__What you are asked to do__: Set down exactly the lines below, starting at the one that contains "error paths included, is" and ending at the one that contains "NoDup (d_checksum <$>", with both of those lines included and nothing else.

__Given data__:
▼▼▼

(* ===== verification/Refine.v ===== *)
(** The keeper implements the abstract ledger.

    [R K s a] says that every collection of the keeper state [s] is the one the
    ledger [a] determines, with [K] the set of roles in use.  Each handler,
    error paths included, is simulated by its specification. *)

From S2P Require Import Prelude Types Rbac Keeper MsgServer Spec.

Definition conc_registry (id : Z) (r : AReg) : Registry :=
  mkRegistry id (ar_Name r) (ar_Description r) (ar_Creator r) (ar_CreatedAt r) (ar_Metadata r).

(** The stored form of version [i] of document [rid]: the newest is the latest. *)
Definition conc_record (id rid i : Z) (d : Doc) (v : Version) : Record_ :=
  mkRecord (v_Uri v) (d_checksum d) (v_ChecksumAlgo v) (v_Metadata v) (v_Timestamp v)
    (v_Status v) rid i (i =? Z.of_nat (length (d_versions d))) id.

Definition a_doc (a : AState) (id rid : Z) : option Doc :=
  r ← a_reg a id; at1 (ar_docs r) rid.

Definition a_record (a : AState) (id rid i : Z) : option Record_ :=
  d ← a_doc a id rid; conc_record id rid i d <$> at1 (d_versions d) i.

Definition a_doc_id (a : AState) (id : Z) (c : bytes) : option Z :=
  r ← a_reg a id; doc_id c (ar_docs r).

(** Sizes of the ledger, and that a registry lists a checksum once. *)
Record AWF (n : Z) (a : AState) : Prop := {
  wf_regs : Z.of_nat (length (a_regs a)) <= n;
  wf_docs : forall id r, a_reg a id = Some r ->
    NoDup (d_checksum <$> ar_docs r) /\ Z.of_nat (length (ar_docs r)) <= n;
  wf_versions : forall id rid d, a_doc a id rid = Some d ->
    1 <= Z.of_nat (length (d_versions d)) <= n
}.

Section refine.
Context {ENV : Env} {LAWS : EnvLaws}.

Definition role_text (k : RoleKey) : bytes :=
  match k with
  | RegistryKey id role => registry_role_text id role
  | RecordKey id c role => record_role_text id c role
  end.

Definition role_hash (k : RoleKey) : Role := NewRoleHash (role_text k).

(** No two roles of [K] have the same Keccak digest. *)
Definition hash_inj (K : RoleKey -> Prop) : Prop :=
  forall x y, K x -> K y -> role_hash x = role_hash y -> x = y.

Record R (K : RoleKey -> Prop) (s : KState) (a : AState) : Prop := {
  R_params : k_Params s = Some (a_params a);
  R_count : RegistryCount s = Some (Z.of_nat (length (a_regs a)));
  R_regs : forall id, Registries s !! id = conc_registry id <$> a_reg a id;
  R_reccount : forall id,
    RecordsCountByRegistry s !! id = (fun r => Z.of_nat (length (ar_docs r))) <$> a_reg a id;
  R_byRC : forall id c, RecordIdByRegistryAndChecksum s !! (id, c) = a_doc_id a id c;
  R_byCR : forall id c, RecordIdByChecksumAndRegistry s !! (c, id) = a_doc_id a id c;
  R_indices : forall id rid,
    RecordIndices s !! (id, rid) = (fun d => Z.of_nat (length (d_versions d))) <$> a_doc a id rid;
  R_records : forall id rid i, Records s !! (id, rid, i) = a_record a id rid i;
  R_members : forall k x, K k ->
    (member (RBAC_RoleMembers s) (role_hash k) x <-> (k, x) ∈ a_members a);
  R_members_K : forall k x, (k, x) ∈ a_members a -> K k;
  R_members_only : forall h x, member (RBAC_RoleMembers s) h x ->
    exists k, (k, x) ∈ a_members a /\ h = role_hash k;
  R_admins : forall k x, (k, x) ∈ a_members a ->
    RBAC_RoleAdmins s !! role_hash k = Some (role_hash (admin_key (key_registry k)))
}.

▲▲▲

__Task solution__:
    error paths included, is simulated by its specification. *)

From S2P Require Import Prelude Types Rbac Keeper MsgServer Spec.

Definition conc_registry (id : Z) (r : AReg) : Registry :=
  mkRegistry id (ar_Name r) (ar_Description r) (ar_Creator r) (ar_CreatedAt r) (ar_Metadata r).

(** The stored form of version [i] of document [rid]: the newest is the latest. *)
Definition conc_record (id rid i : Z) (d : Doc) (v : Version) : Record_ :=
  mkRecord (v_Uri v) (d_checksum d) (v_ChecksumAlgo v) (v_Metadata v) (v_Timestamp v)
    (v_Status v) rid i (i =? Z.of_nat (length (d_versions d))) id.

Definition a_doc (a : AState) (id rid : Z) : option Doc :=
  r ← a_reg a id; at1 (ar_docs r) rid.

Definition a_record (a : AState) (id rid i : Z) : option Record_ :=
  d ← a_doc a id rid; conc_record id rid i d <$> at1 (d_versions d) i.

Definition a_doc_id (a : AState) (id : Z) (c : bytes) : option Z :=
  r ← a_reg a id; doc_id c (ar_docs r).

(** Sizes of the ledger, and that a registry lists a checksum once. *)
Record AWF (n : Z) (a : AState) : Prop := {
  wf_regs : Z.of_nat (length (a_regs a)) <= n;
  wf_docs : forall id r, a_reg a id = Some r ->
    NoDup (d_checksum <$> ar_docs r) /\ Z.of_nat (length (ar_docs r)) <= n;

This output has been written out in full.